> [ASSIGNED TASK] Repeat the lines below exactly as written, please, from the line with "try _ ← Resources_Validate r;" to the line with "End admission.", both lines included, and no others.

[Saved entries]
__________
(* ===== verification/Admission.v ===== *)
(** * Local admission policy (internal/allocator/admission.go,
      internal/runtime/resources.go)

    Resource profiles, the client allow-list and the per-client quotas of one
    allocator. *)

From S2P Require Import Prelude GoStrings Wire Errors.

(** [runtime.Resources] *)
Record Resources := mkResources { MemoryBytes : Z; CPUMilli : Z; Pids : Z }.

#[export] Instance Resources_eq_dec : EqDecision Resources.
Proof. solve_decision. Defined.

Definition zero_resources : Resources := mkResources 0 0 0.

(** [Resources.Validate] *)
Definition Resources_Validate (r : Resources) : result gerror unit :=
  if decide (r = zero_resources) then Ok tt
  else if (MemoryBytes r <? Z.shiftl 1 20) || (CPUMilli r <=? 0) || (1000000 <? CPUMilli r)
          || (Pids r <=? 0) || (1000000 <? Pids r)
  then Err (EOpaque "invalid resource profile: all limits must be positive and bounded")
  else Ok tt.

Record Quota := mkQuota { quota_Offers : Z; quota_Executions : Z }.

(** A nil [AllowedClients] admits every client; an empty one admits none. *)
Record AdmissionPolicy := mkPolicyA {
  Profiles : gmap string Resources;
  AllowedClients : option (list string);
  DefaultQuota : Quota;
  ClientQuotas : gmap string Quota
}.

(** A canonical lowercase encoding of a 16-byte identity hash. *)
Definition validIdentity (id : string) : bool :=
  match hex_decode id with
  | Some b => (zlen b =? 16) && bool_decide (hex_encode b = id)
  | None => false
  end.

Section admission.
Context `{Externals}.

Fixpoint check_profiles (capacity : gmap string Z) (l : list (string * Resources)) : result gerror unit :=
  match l with
  | [] => Ok tt
  | (class, r) :: l' =>
    fail_if mget 0 capacity class =? 0 with EOpaque ("profile " +:+ quote class +:+ " has no capacity");
    try _ ← Resources_Validate r;
    check_profiles capacity l'
  end.

(** [AdmissionPolicy.validate] *)
Definition validate_policy (p : AdmissionPolicy) (capacity : gmap string Z) : result gerror unit :=
  try _ ← check_profiles capacity (map_to_list (Profiles p));
  fail_if negb (forallb validIdentity (default [] (AllowedClients p)))
    with EOpaque "allowed client must be a lowercase 16-byte identity hash";
  fail_if negb (forallb (fun kv => validIdentity kv.1) (map_to_list (ClientQuotas p)))
    with EOpaque "quota identity must be a lowercase 16-byte identity hash";
  Ok tt.

Definition default_profile : Resources := mkResources (Z.shiftl 256 20) 1000 128.

(** The policy before the reader is consulted: one default profile per class. *)
Definition default_policy (capacity : gmap string Z) : AdmissionPolicy :=
  mkPolicyA ((fun _ => default_profile) <$> capacity) None (mkQuota 4 2) ∅.

(** What a JSON reader yields: the outcome of the first [Decode] onto the default
    policy, and whether the stream ended after that one value. *)
Record policy_reader := mkReader {
  reader_decode : AdmissionPolicy → result gerror AdmissionPolicy;
  reader_at_eof : bool
}.

Definition decode_policy (reader : option policy_reader) (p : AdmissionPolicy) : result gerror AdmissionPolicy :=
  match reader with
  | None => Ok p
  | Some r =>
    try p' ← reader_decode r p;
    fail_if negb (reader_at_eof r) with EOpaque "policy must contain one JSON object";
    Ok p'
  end.

Definition missing_profile (p : AdmissionPolicy) (class : string) : bool :=
  bool_decide (mget zero_resources (Profiles p) class = zero_resources).

(** [ReadAdmission] *)
Definition ReadAdmission (reader : option policy_reader) (capacity : gmap string Z) : result gerror AdmissionPolicy :=
  try p ← decode_policy reader (default_policy capacity);
  match List.find (fun kv => missing_profile p kv.1) (map_to_list capacity) with
  | Some (class, _) => Err (EOpaque ("class " +:+ quote class +:+ " needs a bounded profile"))
  | None => try _ ← validate_policy p capacity; Ok p
  end.
End admission.

(** [quota] as chosen by [admitLocked]: the client's own, or the default. *)
Definition client_quota (p : AdmissionPolicy) (owner : bytes) : Quota :=
  default (DefaultQuota p) (ClientQuotas p !! hex_encode owner).

Definition client_allowed (p : AdmissionPolicy) (owner : bytes) : bool :=
  match AllowedClients p with
  | None => true
  | Some l => str_contains l (hex_encode owner)
  end.

(** ** Properties *)

(** The bounds a validated non-zero profile meets. *)
Definition bounded_profile (r : Resources) : Prop :=
  2 ^ 20 ≤ MemoryBytes r ∧ 0 < CPUMilli r ≤ 1000000 ∧ 0 < Pids r ≤ 1000000.

Lemma Resources_Validate_spec r :
  Resources_Validate r = Ok tt ↔ r = zero_resources ∨ bounded_profile r.
Proof.
  unfold Resources_Validate, bounded_profile. case_decide as Hz; [naive_solver|].
  rewrite Z.shiftl_mul_pow2; [lia|].
  case_match; split; intros Hx; try done; [destruct Hx; [done|lia]|right; lia].
Qed.

Lemma validIdentity_spec id :
  validIdentity id = true ↔ ∃ b, length b = 16%nat ∧ id = hex_encode b.
Proof.
  unfold validIdentity. split.
  - destruct (hex_decode id) as [b|]; [|done]. rewrite andb_true_iff bool_decide_eq_true.
    intros [Hl <-]. exists b. split; [unfold zlen in Hl; lia|done].
  - intros (b & Hl & ->). rewrite hex_decode_encode andb_true_iff bool_decide_eq_true.
    split; [unfold zlen; lia|done].
Qed.

Section facts.
Context `{Externals}.

Lemma check_profiles_ok cap l :
  check_profiles cap l = Ok tt →
  ∀ c r, (c, r) ∈ l → mget 0 cap c ≠ 0 ∧ Resources_Validate r = Ok tt.
Proof.
  induction l as [|[c' r'] l IH]; simpl; [intros _ c r Hin; by apply not_elem_of_nil in Hin|].
  case_match eqn:E; [done|]. rewrite result_bind_ok. intros ([] & Hr & Hl) c r.
  rewrite elem_of_cons. intros [[= -> ->]|Hin]; [split; [lia|done]|by apply IH].
Qed.

(** A policy [ReadAdmission] returns gives every configured class a non-zero,
    bounded resource profile, names no class without capacity, and names clients
    only by their canonical 16-byte identity. *)
Theorem ReadAdmission_bounded reader capacity p :
  ReadAdmission reader capacity = Ok p →
  (∀ c, is_Some (capacity !! c) → bounded_profile (mget zero_resources (Profiles p) c)) ∧
  (∀ c r, Profiles p !! c = Some r → mget 0 capacity c ≠ 0) ∧
  (∀ l id, AllowedClients p = Some l → id ∈ l → ∃ b, length b = 16%nat ∧ id = hex_encode b).
Proof.
  unfold ReadAdmission. rewrite result_bind_ok. intros (p0 & _ & Hp).
  destruct (List.find _ _) as [[? ?]|] eqn:Hf; [done|].
  apply result_bind_ok in Hp as ([] & Hv & [= ->]).
  unfold validate_policy in Hv. apply result_bind_ok in Hv as ([] & Hprof & Hv).
  pose proof (check_profiles_ok _ _ Hprof) as Hall.
  destruct (negb (forallb validIdentity _)) eqn:Hids; [done|]. apply negb_false_iff in Hids.
  split_and!.
  - intros c [slots Hc]. pose proof (List.find_none _ _ Hf (c, slots)) as Hm.
    rewrite -list_elem_of_In elem_of_map_to_list in Hm. specialize (Hm Hc). simpl in Hm.
    unfold missing_profile in Hm. apply bool_decide_eq_false in Hm.
    unfold mget in *. destruct (Profiles p !! c) as [r|] eqn:Hr; simpl in *; [|done].
    destruct (Hall c r) as [_ Hval]; [by apply elem_of_map_to_list|].
    apply Resources_Validate_spec in Hval as [|]; done.
  - intros c r Hr. by destruct (Hall c r) as [? _]; [apply elem_of_map_to_list|].
  - intros l id Hl Hid. rewrite Hl /= in Hids. apply validIdentity_spec.
    rewrite forallb_forall in Hids. apply Hids. by apply list_elem_of_In.
Qed.
End facts.

Lemma ReadAdmission_bounded_witness :
  bounded_profile (mget zero_resources (Profiles (default_policy {["small" := 2]})) "small").
Proof.
  pose proof (@ReadAdmission_bounded concrete_externals None {["small" := 2]}) as Hw.
  destruct (Hw (default_policy {["small" := 2]})) as [Hb _]; [reflexivity|].
  apply Hb. by eexists.
Defined.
__________
> [EXERCISE OUTPUT]
    try _ ← Resources_Validate r;
    check_profiles capacity l'
  end.

(** [AdmissionPolicy.validate] *)
Definition validate_policy (p : AdmissionPolicy) (capacity : gmap string Z) : result gerror unit :=
  try _ ← check_profiles capacity (map_to_list (Profiles p));
  fail_if negb (forallb validIdentity (default [] (AllowedClients p)))
    with EOpaque "allowed client must be a lowercase 16-byte identity hash";
  fail_if negb (forallb (fun kv => validIdentity kv.1) (map_to_list (ClientQuotas p)))
    with EOpaque "quota identity must be a lowercase 16-byte identity hash";
  Ok tt.

Definition default_profile : Resources := mkResources (Z.shiftl 256 20) 1000 128.

(** The policy before the reader is consulted: one default profile per class. *)
Definition default_policy (capacity : gmap string Z) : AdmissionPolicy :=
  mkPolicyA ((fun _ => default_profile) <$> capacity) None (mkQuota 4 2) ∅.

(** What a JSON reader yields: the outcome of the first [Decode] onto the default
    policy, and whether the stream ended after that one value. *)
Record policy_reader := mkReader {
  reader_decode : AdmissionPolicy → result gerror AdmissionPolicy;
  reader_at_eof : bool
}.

Definition decode_policy (reader : option policy_reader) (p : AdmissionPolicy) : result gerror AdmissionPolicy :=
  match reader with
  | None => Ok p
  | Some r =>
    try p' ← reader_decode r p;
    fail_if negb (reader_at_eof r) with EOpaque "policy must contain one JSON object";
    Ok p'
  end.

Definition missing_profile (p : AdmissionPolicy) (class : string) : bool :=
  bool_decide (mget zero_resources (Profiles p) class = zero_resources).

(** [ReadAdmission] *)
Definition ReadAdmission (reader : option policy_reader) (capacity : gmap string Z) : result gerror AdmissionPolicy :=
  try p ← decode_policy reader (default_policy capacity);
  match List.find (fun kv => missing_profile p kv.1) (map_to_list capacity) with
  | Some (class, _) => Err (EOpaque ("class " +:+ quote class +:+ " needs a bounded profile"))
  | None => try _ ← validate_policy p capacity; Ok p
  end.
End admission.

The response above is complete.